Since starting WIPAG and the Antibiotic Stewardship Subcommittee, Mountain-Pacific has succeeded in helping keep antibiotic stewardship front and center at statewide events like the 2016 Annual Wyoming Infection Prevention Conference, as well as more locally focused webinars and trainings. They also have developed tools for patients and providers, such as a newsletter, brochures and educational booklets. The subcommittee is also in the process of developing a guide for antibiotic stewardship in rural hospitals, which are common in Wyoming.
Mountain-Pacific already has been planning the next stage of its work.
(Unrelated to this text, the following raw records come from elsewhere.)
(** X2. Boundary respect: from a cell of the top row [UP] leaves the state
    unchanged, and likewise [RIGHT] in the last column, [DOWN] in the
    bottom row and [LEFT] in the first column. *)
Theorem X2_boundary_respect self s a care col row :
  reachable self → 0 ≤ s < size self →
  getitem (world self) s = Ok (col, row) →
  (a = UP ∧ row = 0) ∨ (a = RIGHT ∧ col = x_max self - 1) ∨
  (a = DOWN ∧ row = y_max self - 1) ∨ (a = LEFT ∧ col = 0) →
  ∃ reward d self', look_step_ahead s a care self = (Ok (s, reward, d), self').
Proof.
  intros [L E]%reachable_ok Hs Hw Hedge.
  rewrite (world_getitem _ _ L Hs) in Hw. injection Hw as <- <-.
  assert (Hr : - Z.of_nat (length (reward_matrix self)) ≤ s
               < Z.of_nat (length (reward_matrix self)))
    by (apply matrix_range; [done|lia]).
  destruct (settle_returns self s E Hr) as (r & self' & Hrun & _).
  exists r, (bool_decide (s ∈ terminal_states self)), self'.
  destruct (decide (care = true ∧ s ∈ terminal_states self)) as [[-> Ht]|Hn].
  - by rewrite (look_step_ahead_terminal _ _ _ Ht).
  - assert (Ha : 0 ≤ a < 4) by (unfold UP, RIGHT, DOWN, LEFT in *; lia).
    rewrite (look_step_ahead_move _ _ _ _ L Hs Ha).
    2:{ destruct care; [right|by left]. intros Ht. by apply Hn. }
    assert (Hstay : neighbour self a s = s).
    { unfold neighbour, UP, RIGHT, DOWN, LEFT in *.
      repeat case_bool_decide; try done; lia. }
    rewrite Hstay. unfold blocked.
    destruct (bool_decide (s ∈ wall_indices self)); exact Hrun.
Qed.

Lemma X2_boundary_respect_witness :
  ∃ reward d self',
    look_step_ahead 1 RIGHT true (constructed world_2x2) = (Ok (1, reward, d), self').
Proof.
  apply (X2_boundary_respect (constructed world_2x2) 1 RIGHT true 1 0).
  - apply reachable_world_2x2.
  - vm_compute. split; [discriminate|reflexivity].
  - vm_compute. reflexivity.
  - right. left. split; vm_compute; reflexivity.
Defined.

(** X3. One step is one cell: from a cell of the grid that is not terminal (or
    with [care_about_terminal] false), a direction either leaves the
    state as it is or leads to the cell whose coordinates are those of
    the state plus the unit step of that direction. *)
Theorem X3_moves_to_adjacent_cell self s a care col row :
  reachable self → 0 ≤ s < size self → a ∈ [UP; RIGHT; DOWN; LEFT] →
  care = false ∨ s ∉ terminal_states self →
  getitem (world self) s = Ok (col, row) →
  ∃ next_state reward d self',
    look_step_ahead s a care self = (Ok (next_state, reward, d), self') ∧
    (next_state = s ∨
     getitem (world self) next_state
     = Ok (col + (direction a).1, row + (direction a).2)).
Proof.
  intros R Hs Ha Hc Hw. pose proof R as [L E]%reachable_ok.
  assert (Ha' : 0 ≤ a < 4).
  { unfold UP, RIGHT, DOWN, LEFT in Ha.
    rewrite !elem_of_cons, elem_of_nil in Ha. lia. }
  rewrite (world_getitem _ _ L Hs) in Hw. injection Hw as <- <-.
  pose proof (lo_x _ L) as Hx.
  set (ns := blocked self s (neighbour self a s)).
  assert (Hns : 0 ≤ ns < size self).
  { apply blocked_range; [done|]. by apply neighbour_range. }
  destruct (settle_returns self ns E) as (r & self' & Hrun & _).
  { apply matrix_range; [done|lia]. }
  exists ns, r, (bool_decide (ns ∈ terminal_states self)), self'.
  split; [by rewrite (look_step_ahead_move _ _ _ _ L Hs Ha' Hc)|].
  destruct (decide (ns = s)) as [|Hne]; [by left|right].
  rewrite (world_getitem _ _ L Hns). f_equal.
  assert (Hnb : ns = neighbour self a s).
  { unfold ns, blocked in *. by case_bool_decide. }
  rewrite Hnb in Hne |- *. clear Hnb Hns Hrun. clearbody ns.
  unfold neighbour, direction, UP, RIGHT, DOWN, LEFT in *.
  pose proof (Z.mod_pos_bound s (x_max self) Hx) as Hm.
  repeat case_bool_decide; try done; try lia; cbn [fst snd]; f_equal.
  - replace (s - x_max self) with (s + (-1) * x_max self) by lia.
    rewrite Z.mod_add by lia. lia.
  - replace (s - x_max self) with (s + (-1) * x_max self) by lia.
    rewrite Z.div_add by lia. lia.
  - symmetry. apply (Z.mod_unique_pos _ _ (s / x_max self)); [lia|].
    pose proof (Z.div_mod s (x_max self) ltac:(lia)). lia.
  - symmetry. apply (Z.div_unique_pos _ _ _ (s mod x_max self + 1)); [lia|].
    pose proof (Z.div_mod s (x_max self) ltac:(lia)). lia.
  - replace (s + x_max self) with (s + 1 * x_max self) by lia.
    rewrite Z.mod_add by lia. lia.
  - replace (s + x_max self) with (s + 1 * x_max self) by lia.
    rewrite Z.div_add by lia. lia.
  - symmetry. apply (Z.mod_unique_pos _ _ (s / x_max self)); [lia|].
    pose proof (Z.div_mod s (x_max self) ltac:(lia)). lia.
  - symmetry. apply (Z.div_unique_pos _ _ _ (s mod x_max self - 1)); [lia|].
    pose proof (Z.div_mod s (x_max self) ltac:(lia)). lia.
Qed.

Lemma X3_moves_to_adjacent_cell_witness :
  ∃ next_state reward d self',
    look_step_ahead 0 DOWN true (constructed world_2x2)
    = (Ok (next_state, reward, d), self') ∧
    (next_state = 0 ∨
     getitem (world (constructed world_2x2)) next_state
     = Ok (0 + (direction DOWN).1, 0 + (direction DOWN).2)).
Proof.
  apply (X3_moves_to_adjacent_cell (constructed world_2x2) 0 DOWN true 0 0).
  - apply reachable_world_2x2.
  - vm_compute. split; [discriminate|reflexivity].
  - vm_compute. repeat constructor.
  - right. vm_compute. intros H. inversion H as [|? ? ? H']. inversion H'.
  - vm_compute. reflexivity.
Defined.
Section CallFrames.

Lemma collects_same_layout self self' : collects self self' → same_layout self self'.
Proof. intros (cl & ca & cm & m & -> & _ & _ & _ & Hlen). by repeat split. Qed.

Lemma same_layout_refl self : same_layout self self.
Proof. by repeat split. Qed.

Lemma same_layout_trans self1 self2 self3 :
  same_layout self1 self2 → same_layout self2 self3 → same_layout self1 self3.
Proof.
  unfold same_layout. intros H1 H2. destruct_and!.
  repeat split; congruence.
Qed.

Lemma step_cases self a :
  episode_ok self →
  (∃ e, _step a self = (Raise e, set_previous_state (current_state self) self)) ∨
  (∃ ns r d self1,
      look_step_ahead (current_state self) a true
        (set_previous_state (current_state self) self) = (Ok (ns, r, d), self1) ∧
      collects (set_previous_state (current_state self) self) self1 ∧
      ((_step a self).2 = set_done d (set_current_state ns self1) ∨
       ∃ c, (_step a self).2
            = set_last_n_states (record_visit c (last_n_states self1))
                (set_done d (set_current_state ns self1)))).
Proof.
  intros E.
  set (self0 := set_previous_state (current_state self) self).
  assert (E0 : episode_ok self0) by (destruct E; by constructor).
  destruct (look_step_ahead_cases self0 (current_state self) a true E0)
    as [[e Hrun]|(ns & r & self1 & Hrun & Hr & Hns)].
  - left. exists e. by apply _step_raises.
  - right. exists ns, r, (bool_decide (ns ∈ terminal_states self0)), self1.
    split; [done|].
    pose proof (reward_function_collects self0 ns true E0) as Hc.
    rewrite Hr in Hc. split; [exact Hc|].
    destruct (getitem (world self1) ns) as [c|e] eqn:Hw.
    + right. exists c. by rewrite (_step_returns _ _ _ _ _ _ _ Hrun Hw).
    + left. unfold _step.
      unfold bind at 1. unfold modify at 1. unfold bind at 1. unfold gets at 1.
      cbn [current_state set_previous_state]. fold self0.
      rewrite (bind_Ok _ _ _ _ _ Hrun).
      unfold bind, modify, gets, lift. cbn. by rewrite Hw.
Qed.

Lemma exec_same_layout c self :
  episode_ok self → same_layout self (exec c self).
Proof.
  intros E. destruct c as [a|pick|s a care|ns c]; unfold exec.
  - destruct (step_cases self a E)
      as [[e ->]|(ns & r & d & self1 & _ & Hc & [->|[c ->]])].
    + by repeat split.
    + apply collects_same_layout in Hc.
      eapply same_layout_trans; [|eapply same_layout_trans; [exact Hc|]];
        by repeat split.
    + apply collects_same_layout in Hc.
      eapply same_layout_trans; [|eapply same_layout_trans; [exact Hc|]];
        by repeat split.
  - destruct (_reset_cases self pick) as [->|(s & m & _ & Hlen & ->)];
      by repeat split.
  - destruct (look_step_ahead_cases self s a care E)
      as [[e ->]|(ns & r & self1 & -> & Hr & _)]; [apply same_layout_refl|].
    pose proof (reward_function_collects self ns true E) as Hc.
    rewrite Hr in Hc. by apply collects_same_layout.
  - apply collects_same_layout. by apply reward_function_collects.
Qed.

End CallFrames.

(** X4. The layout and the entity registry are fixed by construction: no
    sequence of [step], [reset], [look_step_ahead] and [reward_function]
    calls, returning or raising, changes the grid dimensions, the world,
    the walls, the goal, lava and start states, the fruit templates or
    the size of the reward matrix. *)
Theorem X4_calls_keep_layout self calls :
  reachable self → same_layout self (after calls self).
Proof.
  revert self. induction calls as [|c calls IH]; intros self R.
  - apply same_layout_refl.
  - cbn. eapply same_layout_trans.
    + apply exec_same_layout. by apply reachable_ok.
    + apply IH. by constructor.
Qed.

Lemma X4_calls_keep_layout_witness :
  same_layout (constructed world_2x2)
    (after [Step RIGHT; LookStepAhead 1 DOWN false; Reset 0; Step 9]
       (constructed world_2x2)).
Proof. apply X4_calls_keep_layout. apply reachable_world_2x2. Defined.
(** * politeiavoter: a shallow embedding of the vote trickler, its journal
      and its verifier

    The development follows [politeiawww/cmd/politeiavoter/politeiavoter.go].
    Go values are modelled as follows:
    - [string] is Rocq's [string]; [[]byte] bodies are kept as [string] too;
    - [uint64] (vote bits) is [N], and the conversions that depend on
      its width carry the bound [2^64 - 1] themselves; [int] (HTTP status
      codes, permission bits) is [Z], a length or a counter is [nat];
    - Go maps keyed by strings are stdpp [gmap string _];
    - [container/list] queues are Rocq lists, front of the queue first;
    - a function returning [(T, error)] returns [result T];
    - calls that leave the process (HTTP transport, wallet RPC, the clock,
      the kernel's file table) are inputs of the function that performs
      them: fields of the client context, of the wallet, or of the round of
      the main loop in which they happen;
    - the main loop of the trickler is followed on its own: what wakes it
      from a wait (the timer, the shutdown signal, the retry loop forcing
      an exit) is an input of each round, the signals it sends are
      recorded in the order they are sent, and the retry queue changes
      only when the main loop pushes onto it.  The retry loop itself is
      not among the source files. *)

From Stdlib Require Import ZArith NArith Lia List String Ascii.
From stdpp Require Import gmap strings list fin_maps.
The QIN-QIO plans to hire a pharmacist in 2017 who will serve as a local expert on antibiotic resistance and assist area providers across the health care spectrum in creating a uniform policy and standard protocol for antibiotic stewardship, especially among Wyoming’s 26 hospitals.
“We’re focused first on the hospitals, getting buy-in from administrators,” says Darnell. “We think there will be a trickle-down effect from there to providers, clinics, as well as nursing homes and their staff.”
According to Darnell, Mountain-Pacific is seeing an increased interest in WIPAG within the state’s health care community, and this interest is evidence that educational efforts about the importance of developing better protocols for how and when antibiotics are prescribed and used are starting to pay off.
“We believe we’re going to see a lot of our efforts come to fruition in 2017,” she says.